(Material for this task Opens)

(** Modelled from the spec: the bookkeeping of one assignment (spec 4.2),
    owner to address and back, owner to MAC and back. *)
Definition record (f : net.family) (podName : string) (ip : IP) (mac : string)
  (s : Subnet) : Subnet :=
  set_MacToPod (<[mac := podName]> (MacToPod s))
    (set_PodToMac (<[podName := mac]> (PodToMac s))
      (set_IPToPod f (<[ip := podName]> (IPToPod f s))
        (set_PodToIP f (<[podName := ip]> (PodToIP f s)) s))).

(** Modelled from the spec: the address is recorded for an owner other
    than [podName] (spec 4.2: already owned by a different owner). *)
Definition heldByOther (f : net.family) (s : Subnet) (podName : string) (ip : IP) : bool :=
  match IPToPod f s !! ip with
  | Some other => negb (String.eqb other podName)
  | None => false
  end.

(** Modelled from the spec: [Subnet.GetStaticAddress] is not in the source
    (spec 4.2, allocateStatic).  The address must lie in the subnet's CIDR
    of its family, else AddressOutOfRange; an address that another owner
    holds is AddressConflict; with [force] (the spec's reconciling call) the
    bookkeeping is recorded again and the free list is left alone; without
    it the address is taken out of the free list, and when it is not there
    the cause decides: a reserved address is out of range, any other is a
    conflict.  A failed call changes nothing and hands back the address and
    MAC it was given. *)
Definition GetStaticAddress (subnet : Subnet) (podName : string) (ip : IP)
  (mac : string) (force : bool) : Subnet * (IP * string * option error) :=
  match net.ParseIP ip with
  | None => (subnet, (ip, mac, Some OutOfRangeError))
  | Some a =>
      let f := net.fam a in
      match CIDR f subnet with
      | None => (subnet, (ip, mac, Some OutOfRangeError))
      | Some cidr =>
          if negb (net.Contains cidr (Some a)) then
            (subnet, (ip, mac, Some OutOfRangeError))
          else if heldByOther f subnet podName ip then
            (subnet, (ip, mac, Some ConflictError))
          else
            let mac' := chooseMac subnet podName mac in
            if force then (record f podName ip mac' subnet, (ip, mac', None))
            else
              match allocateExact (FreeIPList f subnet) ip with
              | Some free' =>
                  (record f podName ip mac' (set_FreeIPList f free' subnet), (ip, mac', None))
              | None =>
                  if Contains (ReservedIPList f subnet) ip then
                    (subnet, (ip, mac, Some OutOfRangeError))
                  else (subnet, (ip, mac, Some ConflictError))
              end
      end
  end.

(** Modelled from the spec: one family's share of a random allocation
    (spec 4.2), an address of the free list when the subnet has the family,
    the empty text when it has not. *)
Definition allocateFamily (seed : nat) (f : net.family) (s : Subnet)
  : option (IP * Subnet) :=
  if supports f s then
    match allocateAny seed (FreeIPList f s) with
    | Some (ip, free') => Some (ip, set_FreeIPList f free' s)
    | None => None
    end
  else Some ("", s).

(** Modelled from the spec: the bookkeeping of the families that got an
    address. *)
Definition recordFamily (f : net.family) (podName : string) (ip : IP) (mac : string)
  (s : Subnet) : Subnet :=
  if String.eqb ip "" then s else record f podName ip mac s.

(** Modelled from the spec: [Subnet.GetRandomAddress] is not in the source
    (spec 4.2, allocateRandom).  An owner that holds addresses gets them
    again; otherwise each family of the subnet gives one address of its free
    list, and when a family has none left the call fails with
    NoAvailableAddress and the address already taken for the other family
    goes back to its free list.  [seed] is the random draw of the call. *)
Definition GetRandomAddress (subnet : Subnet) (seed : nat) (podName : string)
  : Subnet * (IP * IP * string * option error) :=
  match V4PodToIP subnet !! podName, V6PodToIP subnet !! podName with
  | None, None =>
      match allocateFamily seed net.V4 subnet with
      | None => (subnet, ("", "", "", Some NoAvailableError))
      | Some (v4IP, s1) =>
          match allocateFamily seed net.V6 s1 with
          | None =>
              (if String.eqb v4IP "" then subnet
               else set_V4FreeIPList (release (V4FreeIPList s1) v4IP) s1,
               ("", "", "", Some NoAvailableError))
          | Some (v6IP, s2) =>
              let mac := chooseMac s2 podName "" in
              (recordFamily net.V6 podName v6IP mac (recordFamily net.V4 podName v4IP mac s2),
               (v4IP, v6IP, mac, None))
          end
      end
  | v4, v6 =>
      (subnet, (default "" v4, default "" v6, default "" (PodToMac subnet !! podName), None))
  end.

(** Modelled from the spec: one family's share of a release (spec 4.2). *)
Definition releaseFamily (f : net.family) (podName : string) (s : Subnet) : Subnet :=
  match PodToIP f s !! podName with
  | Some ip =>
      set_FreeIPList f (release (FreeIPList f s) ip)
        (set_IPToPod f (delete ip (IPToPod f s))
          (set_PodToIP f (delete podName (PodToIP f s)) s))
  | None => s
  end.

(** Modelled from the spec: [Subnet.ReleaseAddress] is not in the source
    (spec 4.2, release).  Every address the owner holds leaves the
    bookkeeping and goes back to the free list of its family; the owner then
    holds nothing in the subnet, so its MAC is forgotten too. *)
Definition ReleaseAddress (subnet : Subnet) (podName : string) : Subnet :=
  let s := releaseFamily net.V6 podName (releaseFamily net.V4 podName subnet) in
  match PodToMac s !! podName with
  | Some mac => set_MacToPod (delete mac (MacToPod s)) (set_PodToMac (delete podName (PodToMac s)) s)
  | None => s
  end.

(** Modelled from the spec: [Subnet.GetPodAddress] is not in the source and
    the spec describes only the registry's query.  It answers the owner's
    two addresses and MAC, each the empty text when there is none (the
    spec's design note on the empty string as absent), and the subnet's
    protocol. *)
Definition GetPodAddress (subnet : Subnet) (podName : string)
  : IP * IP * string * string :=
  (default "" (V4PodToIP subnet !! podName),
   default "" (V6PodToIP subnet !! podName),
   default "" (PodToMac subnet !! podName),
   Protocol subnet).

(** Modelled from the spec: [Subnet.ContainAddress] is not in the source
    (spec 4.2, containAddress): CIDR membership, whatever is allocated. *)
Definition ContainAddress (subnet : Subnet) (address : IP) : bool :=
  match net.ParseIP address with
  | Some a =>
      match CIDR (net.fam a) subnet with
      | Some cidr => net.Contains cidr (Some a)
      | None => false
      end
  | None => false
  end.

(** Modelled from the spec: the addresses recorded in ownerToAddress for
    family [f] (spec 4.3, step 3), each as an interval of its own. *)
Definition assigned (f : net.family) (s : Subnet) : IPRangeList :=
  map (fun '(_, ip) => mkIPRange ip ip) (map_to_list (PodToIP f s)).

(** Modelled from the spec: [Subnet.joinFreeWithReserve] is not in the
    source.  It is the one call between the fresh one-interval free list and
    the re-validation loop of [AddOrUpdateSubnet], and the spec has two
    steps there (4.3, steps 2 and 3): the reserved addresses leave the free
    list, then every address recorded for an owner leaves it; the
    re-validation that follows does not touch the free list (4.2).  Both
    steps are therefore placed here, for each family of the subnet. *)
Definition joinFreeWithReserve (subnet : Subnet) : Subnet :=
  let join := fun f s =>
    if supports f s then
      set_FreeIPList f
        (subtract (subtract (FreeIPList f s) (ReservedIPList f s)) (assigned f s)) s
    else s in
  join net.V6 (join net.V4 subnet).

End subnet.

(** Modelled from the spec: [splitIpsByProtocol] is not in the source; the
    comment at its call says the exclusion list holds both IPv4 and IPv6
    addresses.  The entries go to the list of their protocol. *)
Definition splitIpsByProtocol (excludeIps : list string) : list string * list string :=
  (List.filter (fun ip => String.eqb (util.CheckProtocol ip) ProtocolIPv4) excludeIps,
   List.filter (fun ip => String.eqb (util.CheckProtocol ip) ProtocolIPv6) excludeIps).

(Material for this task Closes)
(Material for this task Opens)

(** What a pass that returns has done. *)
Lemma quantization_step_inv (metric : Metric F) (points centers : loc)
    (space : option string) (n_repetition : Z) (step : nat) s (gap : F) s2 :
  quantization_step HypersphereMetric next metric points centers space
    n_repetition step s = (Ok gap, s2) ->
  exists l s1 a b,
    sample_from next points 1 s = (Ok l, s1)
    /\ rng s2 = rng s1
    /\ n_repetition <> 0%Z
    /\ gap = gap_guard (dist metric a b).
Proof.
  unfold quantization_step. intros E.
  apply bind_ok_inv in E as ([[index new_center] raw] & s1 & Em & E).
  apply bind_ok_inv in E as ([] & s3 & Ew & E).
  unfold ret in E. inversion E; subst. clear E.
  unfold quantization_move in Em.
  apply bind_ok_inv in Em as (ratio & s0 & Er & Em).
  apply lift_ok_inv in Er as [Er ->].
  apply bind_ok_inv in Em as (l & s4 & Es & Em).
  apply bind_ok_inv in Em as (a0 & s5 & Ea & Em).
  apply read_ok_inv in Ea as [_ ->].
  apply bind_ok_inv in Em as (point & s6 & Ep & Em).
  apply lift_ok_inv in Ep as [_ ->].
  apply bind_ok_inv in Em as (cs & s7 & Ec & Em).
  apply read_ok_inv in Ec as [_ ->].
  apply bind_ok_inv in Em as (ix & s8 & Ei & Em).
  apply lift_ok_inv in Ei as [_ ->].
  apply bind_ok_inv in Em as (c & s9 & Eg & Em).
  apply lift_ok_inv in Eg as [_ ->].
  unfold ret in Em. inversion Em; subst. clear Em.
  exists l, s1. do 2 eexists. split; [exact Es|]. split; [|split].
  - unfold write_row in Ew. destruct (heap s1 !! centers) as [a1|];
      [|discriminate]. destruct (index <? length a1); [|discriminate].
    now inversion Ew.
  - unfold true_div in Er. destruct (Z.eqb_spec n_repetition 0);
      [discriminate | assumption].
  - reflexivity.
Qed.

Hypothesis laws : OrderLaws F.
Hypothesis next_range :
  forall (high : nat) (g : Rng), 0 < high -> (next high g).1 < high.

(Material for this task Closes)

The word is "PodToMac". Copy every line above where it appears.

    (set_PodToMac (<[podName := mac]> (PodToMac s))
      (subnet, (default "" v4, default "" v6, default "" (PodToMac subnet !! podName), None))
  match PodToMac s !! podName with
  | Some mac => set_MacToPod (delete mac (MacToPod s)) (set_PodToMac (delete podName (PodToMac s)) s)
   default "" (PodToMac subnet !! podName),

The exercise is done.